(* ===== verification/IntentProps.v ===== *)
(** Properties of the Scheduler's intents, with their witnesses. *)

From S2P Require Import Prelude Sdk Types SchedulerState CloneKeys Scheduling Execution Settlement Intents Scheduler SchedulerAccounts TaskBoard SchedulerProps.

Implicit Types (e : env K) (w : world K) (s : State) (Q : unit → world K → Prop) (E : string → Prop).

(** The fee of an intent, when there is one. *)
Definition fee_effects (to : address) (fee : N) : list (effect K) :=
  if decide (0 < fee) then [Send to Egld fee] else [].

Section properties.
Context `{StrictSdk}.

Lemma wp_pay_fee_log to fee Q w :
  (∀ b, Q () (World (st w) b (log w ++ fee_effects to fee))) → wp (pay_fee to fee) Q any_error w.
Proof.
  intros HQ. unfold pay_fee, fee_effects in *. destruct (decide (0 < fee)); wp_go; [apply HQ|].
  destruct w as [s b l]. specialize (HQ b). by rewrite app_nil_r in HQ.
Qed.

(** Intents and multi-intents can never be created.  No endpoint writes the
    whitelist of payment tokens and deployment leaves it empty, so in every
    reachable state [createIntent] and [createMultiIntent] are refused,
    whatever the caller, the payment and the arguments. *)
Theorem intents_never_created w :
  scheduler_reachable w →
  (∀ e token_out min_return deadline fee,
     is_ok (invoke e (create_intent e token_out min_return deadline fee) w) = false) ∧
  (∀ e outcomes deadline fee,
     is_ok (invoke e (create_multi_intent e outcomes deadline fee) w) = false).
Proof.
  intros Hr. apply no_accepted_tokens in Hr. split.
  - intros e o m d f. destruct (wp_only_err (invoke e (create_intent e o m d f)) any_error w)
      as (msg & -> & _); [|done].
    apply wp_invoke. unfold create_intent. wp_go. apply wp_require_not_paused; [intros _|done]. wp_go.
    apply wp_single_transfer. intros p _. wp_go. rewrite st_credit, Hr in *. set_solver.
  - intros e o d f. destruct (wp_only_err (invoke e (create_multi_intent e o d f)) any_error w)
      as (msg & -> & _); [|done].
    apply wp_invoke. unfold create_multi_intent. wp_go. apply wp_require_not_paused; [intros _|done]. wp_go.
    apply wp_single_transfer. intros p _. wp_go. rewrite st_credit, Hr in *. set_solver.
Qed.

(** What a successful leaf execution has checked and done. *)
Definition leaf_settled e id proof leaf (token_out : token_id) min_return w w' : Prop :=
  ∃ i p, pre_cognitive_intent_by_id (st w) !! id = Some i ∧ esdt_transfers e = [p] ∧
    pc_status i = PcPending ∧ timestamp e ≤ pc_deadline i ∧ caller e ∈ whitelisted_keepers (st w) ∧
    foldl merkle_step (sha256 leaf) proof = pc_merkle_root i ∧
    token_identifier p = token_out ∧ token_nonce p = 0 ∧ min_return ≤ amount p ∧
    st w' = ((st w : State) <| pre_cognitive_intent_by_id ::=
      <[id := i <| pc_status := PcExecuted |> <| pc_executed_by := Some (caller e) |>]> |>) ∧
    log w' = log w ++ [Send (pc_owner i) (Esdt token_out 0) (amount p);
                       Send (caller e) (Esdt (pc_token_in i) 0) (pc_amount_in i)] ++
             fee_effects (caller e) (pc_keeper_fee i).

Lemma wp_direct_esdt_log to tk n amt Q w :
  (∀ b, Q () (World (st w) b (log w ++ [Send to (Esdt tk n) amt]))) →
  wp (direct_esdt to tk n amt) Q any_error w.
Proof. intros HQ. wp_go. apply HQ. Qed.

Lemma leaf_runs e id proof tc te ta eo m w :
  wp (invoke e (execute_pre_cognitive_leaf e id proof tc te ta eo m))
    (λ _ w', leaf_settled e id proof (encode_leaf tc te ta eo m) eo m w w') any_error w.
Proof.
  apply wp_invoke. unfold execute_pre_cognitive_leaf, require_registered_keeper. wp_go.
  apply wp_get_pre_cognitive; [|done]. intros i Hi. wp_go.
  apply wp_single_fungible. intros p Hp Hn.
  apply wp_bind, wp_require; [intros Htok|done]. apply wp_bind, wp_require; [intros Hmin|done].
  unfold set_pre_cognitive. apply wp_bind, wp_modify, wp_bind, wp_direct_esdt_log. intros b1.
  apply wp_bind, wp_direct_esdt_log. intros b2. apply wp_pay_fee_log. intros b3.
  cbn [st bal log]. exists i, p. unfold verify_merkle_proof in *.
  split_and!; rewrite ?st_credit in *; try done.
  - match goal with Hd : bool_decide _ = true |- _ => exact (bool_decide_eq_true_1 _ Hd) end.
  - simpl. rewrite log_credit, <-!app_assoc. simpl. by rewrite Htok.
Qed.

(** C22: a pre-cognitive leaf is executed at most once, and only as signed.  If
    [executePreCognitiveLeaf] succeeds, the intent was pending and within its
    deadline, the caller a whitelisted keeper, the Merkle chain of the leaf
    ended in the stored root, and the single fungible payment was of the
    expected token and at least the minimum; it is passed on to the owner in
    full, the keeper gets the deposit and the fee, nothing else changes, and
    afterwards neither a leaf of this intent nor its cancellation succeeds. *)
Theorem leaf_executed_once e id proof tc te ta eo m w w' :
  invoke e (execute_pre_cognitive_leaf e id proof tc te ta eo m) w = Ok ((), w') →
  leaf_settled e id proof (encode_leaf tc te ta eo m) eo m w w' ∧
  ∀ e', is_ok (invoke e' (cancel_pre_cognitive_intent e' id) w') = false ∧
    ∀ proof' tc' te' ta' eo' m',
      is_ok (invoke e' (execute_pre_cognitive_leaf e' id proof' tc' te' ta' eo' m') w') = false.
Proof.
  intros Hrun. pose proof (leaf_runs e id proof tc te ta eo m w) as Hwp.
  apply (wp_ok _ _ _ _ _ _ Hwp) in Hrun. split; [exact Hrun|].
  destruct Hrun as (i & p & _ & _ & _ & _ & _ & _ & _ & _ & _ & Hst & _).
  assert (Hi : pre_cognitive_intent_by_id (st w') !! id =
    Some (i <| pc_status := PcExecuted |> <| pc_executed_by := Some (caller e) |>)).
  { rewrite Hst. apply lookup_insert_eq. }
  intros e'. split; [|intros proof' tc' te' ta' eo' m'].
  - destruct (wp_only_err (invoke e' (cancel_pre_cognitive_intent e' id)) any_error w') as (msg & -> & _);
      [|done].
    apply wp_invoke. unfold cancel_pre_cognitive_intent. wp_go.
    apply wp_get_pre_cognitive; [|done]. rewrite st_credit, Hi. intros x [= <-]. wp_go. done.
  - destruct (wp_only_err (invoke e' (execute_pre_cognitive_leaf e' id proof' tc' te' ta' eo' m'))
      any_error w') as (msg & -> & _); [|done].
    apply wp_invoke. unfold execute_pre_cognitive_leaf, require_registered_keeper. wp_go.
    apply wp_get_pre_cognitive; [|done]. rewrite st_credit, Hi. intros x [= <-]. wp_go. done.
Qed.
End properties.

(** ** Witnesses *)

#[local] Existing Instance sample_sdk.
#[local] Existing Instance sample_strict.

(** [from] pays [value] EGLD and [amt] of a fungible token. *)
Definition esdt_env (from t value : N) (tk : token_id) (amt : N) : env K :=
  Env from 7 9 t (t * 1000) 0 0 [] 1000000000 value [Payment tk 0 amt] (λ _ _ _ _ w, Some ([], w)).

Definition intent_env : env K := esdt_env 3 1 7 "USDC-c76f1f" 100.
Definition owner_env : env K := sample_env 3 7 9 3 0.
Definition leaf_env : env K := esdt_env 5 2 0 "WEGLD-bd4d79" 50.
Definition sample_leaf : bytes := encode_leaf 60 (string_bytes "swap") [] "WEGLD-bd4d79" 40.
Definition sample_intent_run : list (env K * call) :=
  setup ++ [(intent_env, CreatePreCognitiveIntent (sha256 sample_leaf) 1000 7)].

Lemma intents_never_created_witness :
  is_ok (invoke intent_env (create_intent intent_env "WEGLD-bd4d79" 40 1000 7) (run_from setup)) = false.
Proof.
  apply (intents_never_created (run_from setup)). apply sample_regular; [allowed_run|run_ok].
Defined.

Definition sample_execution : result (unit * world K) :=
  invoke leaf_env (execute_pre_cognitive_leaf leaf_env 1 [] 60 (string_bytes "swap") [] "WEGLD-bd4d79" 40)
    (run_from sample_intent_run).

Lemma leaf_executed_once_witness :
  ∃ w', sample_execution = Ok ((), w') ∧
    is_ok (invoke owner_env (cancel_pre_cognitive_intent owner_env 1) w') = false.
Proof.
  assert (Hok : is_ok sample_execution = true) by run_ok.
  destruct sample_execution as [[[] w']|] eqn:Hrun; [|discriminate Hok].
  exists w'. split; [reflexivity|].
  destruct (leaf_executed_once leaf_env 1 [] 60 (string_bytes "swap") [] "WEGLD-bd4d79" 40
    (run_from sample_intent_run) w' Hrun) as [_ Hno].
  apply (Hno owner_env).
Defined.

------------------------------------------------------------------------

Problem details: Quote verbatim the line containing "is_ok (invoke owner_env" and every line after it through the end of the records above.

Solved problem:
    is_ok (invoke owner_env (cancel_pre_cognitive_intent owner_env 1) w') = false.
Proof.
  assert (Hok : is_ok sample_execution = true) by run_ok.
  destruct sample_execution as [[[] w']|] eqn:Hrun; [|discriminate Hok].
  exists w'. split; [reflexivity|].
  destruct (leaf_executed_once leaf_env 1 [] 60 (string_bytes "swap") [] "WEGLD-bd4d79" 40
    (run_from sample_intent_run) w' Hrun) as [_ Hno].
  apply (Hno owner_env).
Defined.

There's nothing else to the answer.